Start with paste tomatoes

Paste varieties have more flesh and less water, so they cook down faster into a thick sauce. A paste tomato runs about 80 days from transplant and yields roughly 10 lb per plant.

It takes about 3 lb of tomatoes to fill each quart of sauce after the water cooks off. So plan on roughly 21 lb for a 7-quart batch. Slicing tomatoes work too, they just take longer to thicken.

Cook it down and mill it

Wash, core, and quarter the tomatoes, then simmer them soft. Run the soft tomatoes through a food mill to strip out skins and seeds in one pass. A mill saves the slow job of peeling and coring by hand, and it is the tool that makes a big batch doable in an afternoon.

After milling, simmer the sauce until it thickens to the body you want. Expect it to reduce by about half, which can take 1 to 2 hours over low heat.

Acidify, jar, and process

Add 2 tablespoons of bottled lemon juice to each empty quart jar first, then ladle in the hot sauce, leaving 1/2 inch of headspace. Wipe the rims, set the lids, and lower the jars into the canner.

Process quarts for 40 minutes in a boiling water bath, and add time if you live above 1,000 feet. Full measurements and steps are below.

Store it right

Let the jars sit undisturbed for 12 to 24 hours, then press each lid: a sealed lid does not flex. Sealed jars keep their best quality for about 12 to 18 months in a cool, dark pantry.

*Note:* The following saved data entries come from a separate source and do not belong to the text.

(** * Smart Travel Scout: the search endpoint ([src/app/api/search/route.ts])

    A shallow embedding of the route handler: the inventory and its id
    whitelist, the two Zod schemas, the in-memory rate limiter, the
    parsing and filtering of the model's raw text, and the assembly of
    the response.

    JavaScript values are modelled as they are at run time: strings are
    sequences of UTF-16 code units, numbers are IEEE 754 binary64
    values, objects are ordered property lists, and [JSON.parse] is a
    lexer and a pushdown parser over code units.  What the handler takes
    from its environment is made explicit: the value of [Date.now()],
    the contents of [ipRequestMap] before and after a call, and the
    outcome of the gateway call (the system prompt and the model
    configuration are constants of that call and are left out).  A
    thrown exception is the [None] of an option, or a [thrown] value
    where its message reaches the client.

    The page ([src/app/(frontend)/page.tsx]) is embedded as far as it
    talks to the handler: the body [handleSearch] sends
    ([JSON.stringify] of the trimmed prompt), and the state it leaves
    for each way the request can end.  The focus it gives back to the
    text area on a blank prompt and the markup are left out. *)

From Stdlib Require Import ZArith NArith List Bool Lia String Ascii.
From Stdlib Require Import Floats.SpecFloat.
From stdpp Require Import base option list gmap.
Import ListNotations.

#[local] Set Warnings "-register-all".
Local Open Scope Z_scope.

(** ** JavaScript strings *)

(** A JavaScript string is a sequence of UTF-16 code units; [length]
    counts code units, as [String.prototype.length] does. *)
Definition jsstring := list N.

(** The code units of an ASCII literal of the source. *)
Definition js (s : string) : jsstring :=
  map N_of_ascii (list_ascii_of_string s).

(** The code units of a text literal in which the apostrophe stands for
    the quotation mark (U+0022), so that JSON texts can be written
    inline. *)
Definition jsq (s : string) : jsstring :=
  map (fun c => if (c =? 39)%N then 34%N else c) (js s).

Definition jsstring_eqb (a b : jsstring) : bool := bool_decide (a = b).

(** ** JavaScript numbers *)

(** Numbers are binary64 floating-point values ([prec = 53],
    [emax = 1024]). *)
Definition number := spec_float.

Definition prec : Z := 53.
Definition emax : Z := 1024.

(** The number denoted by an integer literal of the source. *)
Definition num (z : Z) : number := binary_normalize prec emax z 0 false.

(** The number value of the decimal [(-1)^neg * m * 10^e10], rounded to
    nearest, ties to even. *)
Definition number_of_decimal (neg : bool) (m : N) (e10 : Z) : number :=
  match m with
  | N0 => S754_zero neg
  | Npos p =>
      if 0 <=? e10
      then binary_normalize prec emax
             ((if neg then Z.neg p else Z.pos p) * 10 ^ e10) 0 false
      else SFdiv prec emax (S754_finite neg p 0)
             (S754_finite false (Z.to_pos (10 ^ (- e10))) 0)
  end.

(** [Number.isInteger]. *)
Definition Number_isInteger (x : number) : bool :=
  match x with
  | S754_zero _ => true
  | S754_finite _ m e =>
      if 0 <=? e then true else Z.pos m mod 2 ^ (- e) =? 0
  | _ => false
  end.

(** [===] on two numbers. *)
Definition number_eqb (x y : number) : bool := SFeqb x y.

(** ** JSON values *)

Inductive json :=
| JNull
| JBool (b : bool)
| JNum (x : number)
| JStr (s : jsstring)
| JArr (elems : list json)
| JObj (props : list (jsstring * json)).

(** Property read on an ordinary object; [None] is [undefined]. *)
Fixpoint get_prop (props : list (jsstring * json)) (k : jsstring) : option json :=
  match props with
  | [] => None
  | (k', v) :: rest => if jsstring_eqb k' k then Some v else get_prop rest k
  end.

(** Property definition as [JSON.parse] performs it: an existing key
    keeps its position and takes the new value, a new key goes last. *)
Fixpoint set_prop (props : list (jsstring * json)) (k : jsstring) (v : json)
  : list (jsstring * json) :=
  match props with
  | [] => [(k, v)]
  | (k', v') :: rest =>
      if jsstring_eqb k' k then (k', v) :: rest
      else (k', v') :: set_prop rest k v
  end.

(** ** [JSON.parse]: lexical analysis *)

Inductive token :=
| TLBrace | TRBrace | TLBracket | TRBracket | TColon | TComma
| TString (s : jsstring)
| TNumber (x : number)
| TTrue | TFalse | TNull.

Definition is_digit (c : N) : bool := ((48 <=? c) && (c <=? 57))%N.
Definition is_lower (c : N) : bool := ((97 <=? c) && (c <=? 122))%N.

(** The characters a number literal is made of: digits, [+ - . e E]. *)
Definition is_number_char (c : N) : bool :=
  is_digit c || (c =? 43)%N || (c =? 45)%N || (c =? 46)%N
  || (c =? 101)%N || (c =? 69)%N.

(** JSON white space: tab, line feed, carriage return, space. *)
Definition is_json_space (c : N) : bool :=
  ((c =? 9) || (c =? 10) || (c =? 13) || (c =? 32))%N.

Definition hex_digit (c : N) : option N :=
  if is_digit c then Some (c - 48)%N
  else if ((97 <=? c) && (c <=? 102))%N then Some (c - 87)%N
  else if ((65 <=? c) && (c <=? 70))%N then Some (c - 55)%N
  else None.

Fixpoint span_digits (s : jsstring) : jsstring * jsstring :=
  match s with
  | c :: rest =>
      if is_digit c
      then let '(ds, tl) := span_digits rest in (c :: ds, tl)
      else ([], s)
  | [] => ([], [])
  end.

Definition digits_value (ds : jsstring) : N :=
  fold_left (fun acc c => (10 * acc + (c - 48))%N) ds 0%N.

(** The exponent part: nothing, or [e]/[E], an optional sign and at
    least one digit, up to the end of the literal. *)
Definition parse_exponent (s : jsstring) : option Z :=
  match s with
  | [] => Some 0
  | c :: rest =>
      if ((c =? 101) || (c =? 69))%N then
        let '(neg, rest') :=
          match rest with
          | 45%N :: r => (true, r)
          | 43%N :: r => (false, r)
          | _ => (false, rest)
          end in
        match span_digits rest' with
        | ((_ :: _) as ds, []) =>
            let e := Z.of_N (digits_value ds) in
            Some (if neg then - e else e)
        | _ => None
        end
      else None
  end.

(** A whole number literal: an optional minus sign; an integer part
    that is a single 0 or starts with a non-zero digit; an optional
    fraction of a dot and at least one digit; an optional exponent. *)
Definition parse_number (s : jsstring) : option number :=
  let '(neg, s1) :=
    match s with
    | 45%N :: r => (true, r)
    | _ => (false, s)
    end in
  let '(ip, s2) := span_digits s1 in
  let leading_ok :=
    match ip with
    | [] => false
    | 48%N :: _ :: _ => false
    | _ => true
    end in
  if leading_ok then
    let frac :=
      match s2 with
      | 46%N :: r =>
          match span_digits r with
          | ((_ :: _) as fp, s3) => Some (fp, s3)
          | _ => None
          end
      | _ => Some ([], s2)
      end in
    match frac with
    | Some (fp, s3) =>
        match parse_exponent s3 with
        | Some e =>
            Some (number_of_decimal neg (digits_value (ip ++ fp))
                    (e - Z.of_nat (length fp)))
        | None => None
        end
    | None => None
    end
  else None.

Definition word_token (w : jsstring) : option token :=
  if jsstring_eqb w (js "true") then Some TTrue
  else if jsstring_eqb w (js "false") then Some TFalse
  else if jsstring_eqb w (js "null") then Some TNull
  else None.

(** The lexer reads one code unit at a time. *)
Inductive lexmode :=
| LStart
| LString (acc : jsstring)
| LEscape (acc : jsstring)
| LUnicode (acc : jsstring) (todo : nat) (v : N)
| LNumber (acc : jsstring)
| LWord (acc : jsstring).

Definition lex_start (out : list token) (c : N) : option (lexmode * list token) :=
  if is_json_space c then Some (LStart, out)
  else if (c =? 123)%N then Some (LStart, TLBrace :: out)
  else if (c =? 125)%N then Some (LStart, TRBrace :: out)
  else if (c =? 91)%N then Some (LStart, TLBracket :: out)
  else if (c =? 93)%N then Some (LStart, TRBracket :: out)
  else if (c =? 58)%N then Some (LStart, TColon :: out)
  else if (c =? 44)%N then Some (LStart, TComma :: out)
  else if (c =? 34)%N then Some (LString [], out)
  else if is_digit c || (c =? 45)%N then Some (LNumber [c], out)
  else if is_lower c then Some (LWord [c], out)
  else None.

Label every jar with the date and eat the oldest first. Any jar that did not seal goes in the fridge and gets used within a week.

Recipe

Prep: 45 minProcess: 120 minMakes: About 7 quarts

Ingredients

  • About 21 lbs ripe paste tomatoes
  • Bottled lemon juice (2 tbsp per quart jar)
  • Canning salt (optional, 1 tsp per quart)

Method

  1. Wash jars and keep them hot. Heat water in the water-bath canner.
  2. Wash, core, and quarter the tomatoes, then simmer until soft.
  3. Run the soft tomatoes through a food mill to remove skins and seeds.
  4. Simmer the sauce until it reduces by about half and thickens, 1 to 2 hours.
  5. Add 2 tbsp bottled lemon juice to each quart jar, then ladle in hot sauce, leaving 1/2 inch headspace.
  6. Wipe rims, set lids finger-tight, and process quarts 40 minutes at a full boil. Cool 12 to 24 hours and check seals.

Questions, answered straight

Do I have to add lemon juice to canned tomato sauce?

Yes. Tomatoes are borderline-acid, so a water-bath canner is only safe if you add 2 tablespoons of bottled lemon juice per quart. Skipping it risks botulism, which you cannot see, smell, or taste.

Can I use a pressure canner instead of adding acid?

Yes. A pressure canner reaches a higher temperature, so it is the other safe way to can tomato sauce. But most home canners find the water-bath-plus-lemon-juice method simpler and cheaper.

How many tomatoes do I need for a quart of sauce?

About 3 lb of paste tomatoes per quart after the sauce cooks down. For a full 7-quart canner load, plan on roughly 21 lb.

Why is my tomato sauce watery?

It needs more simmering. Paste tomatoes thicken faster than slicing types, but any sauce should reduce by about half. Keep it on low heat for 1 to 2 hours until it coats a spoon.